Kindly let me know which PR visa should I apply , if I am eligible. What is the process to apply , docs required , steps , points calc. etc.

Is it a very long & lengthy process like an Australian PR ? Any suggestions on good consultancy in India which can do all the paper work , case management ?

Appreciate your guidance.

I have just started to give Canadian PR a thought.

Regards,
SC


----------



## WestCoastCanadianGirl (Mar 17, 2012)

None of us are migration agents, so we are unwilling and unable to ’go through’ your profile for you... we are simply _volunteers_ who do not purport to have expert advice on immigration matters. 

That said, I would suggest that you have a look at this page Am I eligible for Express Entry? and go from there. 

Good luck to you.


----------



## sc.mnit (Apr 16, 2018)

>snip<

>snip<

>snip<

I am looking for people similar to my case - who have done a Canadian visa /PR , since I am just stepping into this , hence need some details from scratch !


----------



## WestCoastCanadianGirl (Mar 17, 2012)

What research have you done in regards to the Express Entry process?

The reason why I ask is because you can find most, if not all of the answers to your preliminary questions regarding applying to come to Canada on the Express Entry website. 

There's also a couple of stickies at the top of this branch that give a brief overview of how the process works.


In regards to actually settling in Canada, how much do you know about the country already?

You do realise that it's 3 times larger than India, so one cannot simply give an accurate estimate regading "...How are the job prospects , cost of living in Canada , which areas are more suitable for BA roles." as there are so many variables to consider. 

What if I were to ask you the same questions about India? What would you say would be the best place in India for a family of 3 to settle that has the best job prospects for a white collar worker who speaks English? My husband likes Mumbai while I have a friend in Delhi who swears by Shimla; we have a friend in Chennai who would say that Tamil Nadu is the best.

Take for example, Ontario; commonly considered to be the business heart of Canada; the federal capital is in Ottawa and a lot of businesses have their head offices in Toronto. The summertime is extremely hot and humid (think Mumbai in September/October) and the winters are very cold (when I was last there in '14/'15, the day I left, the _air temperature_ was -13° C but when you add the wind chill, it felt like -22°C - that is _way way waaaaay too cold for my liking_, and I was born and raised in Canada... however, my brother and his wife and their children don't mind, so they live there.

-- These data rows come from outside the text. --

(** C10.  With a configured bucket and an empty list of granules,
    [inner_task] passes the check on the number of granules, hands the
    empty dictionary to [process_granule] and ends with the [KeyError] of
    its ['granuleId'], having made no call at all: no probe, no restore
    request, no status event.  The check stops the lists of two granules
    or more, and only them. *)
Theorem inner_task_without_granules
    (s3_head_object : string -> string -> option ClientError)
    (s3_restore_object : Z -> string -> string -> option ClientError)
    (sqs_send_message : nat -> option string) (utcnow : nat -> string)
    (glacier_bucket job_id : string) (max_retries : Z)
    (retry_sleep_secs : seconds) (retrieval_type : string)
    (restore_expire_days : Z) (db_queue_url : string) (s : State) :
  inner_task s3_head_object s3_restore_object sqs_send_message utcnow
    (mkEvent (Some glacier_bucket) [] job_id) max_retries retry_sleep_secs
    retrieval_type restore_expire_days db_queue_url s
  = mkRun (Raised (KeyError "granuleId")) []
      (mkState (sqs_calls s) (S (clock_reads s))) /\
  process_granule s3_restore_object sqs_send_message utcnow
    (mkGranule None None None) glacier_bucket restore_expire_days max_retries
    retry_sleep_secs retrieval_type job_id db_queue_url s
  = mkRun (Raised (KeyError "granuleId")) []
      (mkState (sqs_calls s) (S (clock_reads s))) /\
  forall g1 g2 gs,
    inner_task s3_head_object s3_restore_object sqs_send_message utcnow
      (mkEvent (Some glacier_bucket) (g1 :: g2 :: gs) job_id) max_retries
      retry_sleep_secs retrieval_type restore_expire_days db_queue_url s
    = mkRun
        (Raised
           (RestoreRequestError
              (TooManyGranules (List.length (g1 :: g2 :: gs)))))
        [] s.
Proof. repeat split. Qed.



(** C2.  The FAILED event of a file that failed at every pass is posted
    once and carries the message of the last failure, but no
    ['completion_time']: [process_granule] passes [None] for it and the
    time of the report goes into ['last_update'].  Here on one file, with
    [max_retries = 2] and a bucket that refuses each of the 3 requests. *)
Theorem failed_event_lacks_completion_time :
  let r :=
    process_granule scenario.always_denied scenario.queue_up scenario.clock
      (mkGranule (Some "G1") None (Some scenario.one_file)) "glacier" 5 2 0
      "Standard" "job" "url" scenario.start in
  outcome r
  = Raised
      (RestoreRequestError
         (FilesFailed
            (mkGranule (Some "G1") None
               (Some
                  [mkFile "dir/a.nc" "dest" false
                     (Some (error_str scenario.access_denied))])))) /\
  restored (calls r) = [(1, "dir/a.nc"); (2, "dir/a.nc"); (3, "dir/a.nc")] /\
  posted "orca_recoverfile" (calls r)
  = [[("job_id", json.JStr "job"); ("granule_id", json.JStr "G1");
      ("filename", json.JStr "a.nc"); ("key_path", json.JStr "dir/a.nc");
      ("restore_destination", json.JStr "dest");
      ("status_id", json.JInt ORCA_STATUS_FAILED);
      ("error_message", json.JStr (error_str scenario.access_denied));
      ("request_time", json.JStr (scenario.clock 0));
      ("last_update", json.JStr (scenario.clock 1))]] /\
  map (json.get "completion_time") (posted "orca_recoverfile" (calls r))
  = [None].
Proof. vm_compute. repeat split. Qed.

(** What the code does keep of the FAILED events, on every granule that has its
    ['granuleId'] and ['recover_files'] and with a sleep that is not
    negative: the FAILED events are one for each
    file the retry loop left with [success] false, in the order of the
    files, each with the message the file carries; and no file event has a
    ['completion_time']. *)
Lemma process_granule_reports_each_failure_once
    (s3_restore_object : Z -> string -> string -> option ClientError)
    (sqs_send_message : nat -> option string) (utcnow : nat -> string)
    (id : string) (ks : option (list KeyEntry)) (fs : list File)
    (glacier_bucket : string) (restore_expire_days max_retries : Z)
    (retry_sleep_secs : seconds) (retrieval_type job_id db_queue_url : string)
    (s : State) :
  0 <= retry_sleep_secs ->
  let r :=
    process_granule s3_restore_object sqs_send_message utcnow
      (mkGranule (Some id) ks (Some fs)) glacier_bucket restore_expire_days
      max_retries retry_sleep_secs retrieval_type job_id db_queue_url s in
  exists fs',
    outcome r = ending (Some id) ks fs' /\
    Forall2
      (fun f d =>
         exists last_update,
           d = file_status_data job_id id (py.basename (key f))
                 (Some (key f)) (Some (dest_bucket f))
                 (Some ORCA_STATUS_FAILED) (err_msg f)
                 (Some (utcnow (clock_reads s))) (Some last_update) None)
      (filter (fun f => negb (success f)) fs')
      (filter (has_status ORCA_STATUS_FAILED)
         (posted "orca_recoverfile" (calls r))) /\
    Forall no_completion_time (posted "orca_recoverfile" (calls r)).
Proof.
  intros Hsecs r.
  destruct (process_granule_run s3_restore_object sqs_send_message utcnow
              glacier_bucket restore_expire_days max_retries retry_sleep_secs
              retrieval_type job_id db_queue_url (utcnow (clock_reads s)) id
              ks fs s Hsecs eq_refl)
    as (fs' & q & tr1 & tr2 & s' & Hrun & Hq & Hps & Hr).
  fold r in Hrun. exists fs'. rewrite Hrun. cbn [outcome calls].
  change (?a :: q ++ tr1 ++ tr2) with ([a] ++ q ++ tr1 ++ tr2).
  rewrite !posted_app, (posted_queue _ q Hq).
  change (posted "orca_recoverfile" [PostEntry "orca_recoveryjob" _ _])
    with (@nil json.dict).
  cbn [app]. split; [reflexivity|]. split.
  - rewrite filter_app.
    pose proof Hps as H1. apply passes_none_failed in H1. rewrite H1.
    pose proof Hr as H2. apply reports_all_failed in H2. rewrite H2.
    apply reports_posted in Hr. exact Hr.
  - apply Forall_app. split.
    + eapply passes_no_completion_time; eassumption.
    + eapply reports_no_completion_time; eassumption.
Qed.




(** A run with one file, restored at the first of three passes. *)
Lemma early_exit_after_pass_witness :
  1 < 2 + 1 /\
  outcome
    (for_each
       (restore_one_file scenario.always_restored scenario.queue_up
          scenario.clock "glacier" 5 2 0 "Standard" "job" "url"
          (scenario.clock 0) "G1" 1)
       scenario.one_file (mkState 2 1))
  = Returned [mkFile "dir/a.nc" "dest" true (Some "")] /\
  forallb success [mkFile "dir/a.nc" "dest" true (Some "")] = true /\
  calls
    (retry_loop scenario.always_restored scenario.queue_up scenario.clock
       "glacier" 5 2 0 "Standard" "job" "url" (scenario.clock 0) "G1" 3 1
       (mkGranule (Some "G1") None (Some scenario.one_file)) (mkState 2 1))
  = calls
      (for_each
         (restore_one_file scenario.always_restored scenario.queue_up
            scenario.clock "glacier" 5 2 0 "Standard" "job" "url"
            (scenario.clock 0) "G1" 1)
         scenario.one_file (mkState 2 1)).
Proof.
  assert (H1 : 1 < 2 + 1) by lia.
  split; [exact H1|]. split; [reflexivity|]. split; [reflexivity|].
  exact (f_equal calls
           (proj1
              (early_exit_after_pass scenario.always_restored
                 scenario.queue_up scenario.clock "glacier" 5 2 0 "Standard"
                 "job" "url" (scenario.clock 0) "G1" 2 1 (Some "G1") None
                 scenario.one_file [mkFile "dir/a.nc" "dest" true (Some "")]
                 (mkState 2 1) H1 eq_refl eq_refl))).
Defined.

(** Two runs: in one [missing.nc] is not found, in the other the probe of
    [locked.nc] is refused. *)
Lemma probe_decides_the_files_witness :
  (forall k,
     ~ In (k, "missing.nc")
         (restored
            (calls
               (inner_task scenario.probes scenario.always_restored
                  scenario.queue_up scenario.clock
                  (mkEvent (Some "glacier")
                     [mkGranule (Some "G1")
                        (Some
                           [mkKeyEntry "a.nc" "dest";
                            mkKeyEntry "missing.nc" "dest"])
                        None]
                     "job")
                  2 0 "Standard" 5 "url" scenario.start)))) /\
  exists err',
    outcome
      (inner_task scenario.probes scenario.always_restored scenario.queue_up
         scenario.clock
         (mkEvent (Some "glacier")
            [mkGranule (Some "G1") (Some scenario.some_keys) None] "job")
         2 0 "Standard" 5 "url" scenario.start)
    = Raised (BotoClientError err').
Proof.
  split.
  - exact (proj1
             (proj1
                (probe_decides_the_files scenario.probes
                   scenario.always_restored scenario.queue_up scenario.clock
                   "glacier" (Some "G1")
                   [mkKeyEntry "a.nc" "dest"; mkKeyEntry "missing.nc" "dest"]
                   None "job" 2 0 "Standard" 5 "url" scenario.start)
                "missing.nc" (mkClientError "NotFound" "Not Found") eq_refl
                (or_intror eq_refl))).
  - destruct (proj2
                (probe_decides_the_files scenario.probes
                   scenario.always_restored scenario.queue_up scenario.clock
                   "glacier" (Some "G1") scenario.some_keys None "job" 2 0
                   "Standard" 5 "url" scenario.start)
                (mkKeyEntry "locked.nc" "dest") scenario.access_denied
                (or_intror (or_introl eq_refl)) eq_refl
                ltac:(discriminate) ltac:(discriminate))
      as (err' & H & _).
    exists err'. exact H.
Defined.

I prefer the climate in Vancouver... milder winters and cooler summers (not unlike London, UK as far as weather goes); there are mountains to the east of the city [skiing!] and the Pacific Ocean to the west [whale watching, anyone?] - it's fabulous to live there (I wish I could raise my daughter there). The drawback to Vancouver is that it's really expensive to live there and it rains a lot (and I do mean _a lot_) compared to other places in Canada, so while I can have a climate that I can tolerate, the cost of living is prohibitively expensive.

I see you have done _a little bit_ of reading online about Saskatchewan. Do you know anything about it other than the basics of its Provincial Nominee Program? Do you have any idea of the climate in Regina, the capital city and Saskatoon the largest city in the province? Do you think you could handle living in those two cities? There isn't enough money in the world that could possibly entice me to live there, especially in the winter. 

If those temperatures are not to your liking, then you can forget about living in the Yukon, Northwest Territory or Nunavut, which are all in the north of the country... it's cold there most of the year and quite remote from the rest of the country.

The list of things to consider goes on and on...

Anyway, if you go away and do some research and come back with questions about Canada (Canadians _love_ to talk about their favourite parts of Canada and things you can do there during your spare time off of work) and the Express Entry process, we're happy to help you, but just jumping in and asking questions that are easily answered with a little bit of preliminary research (hint, PTE-A _is *not*_ an accepted English test... better practice for the IELTS, as that's the one you will have to sit) tends to make it sound like you want someone here (i.e. a volunteer) to hold your hand and go through the immigration process with you in the manner of a migration agent/consultant.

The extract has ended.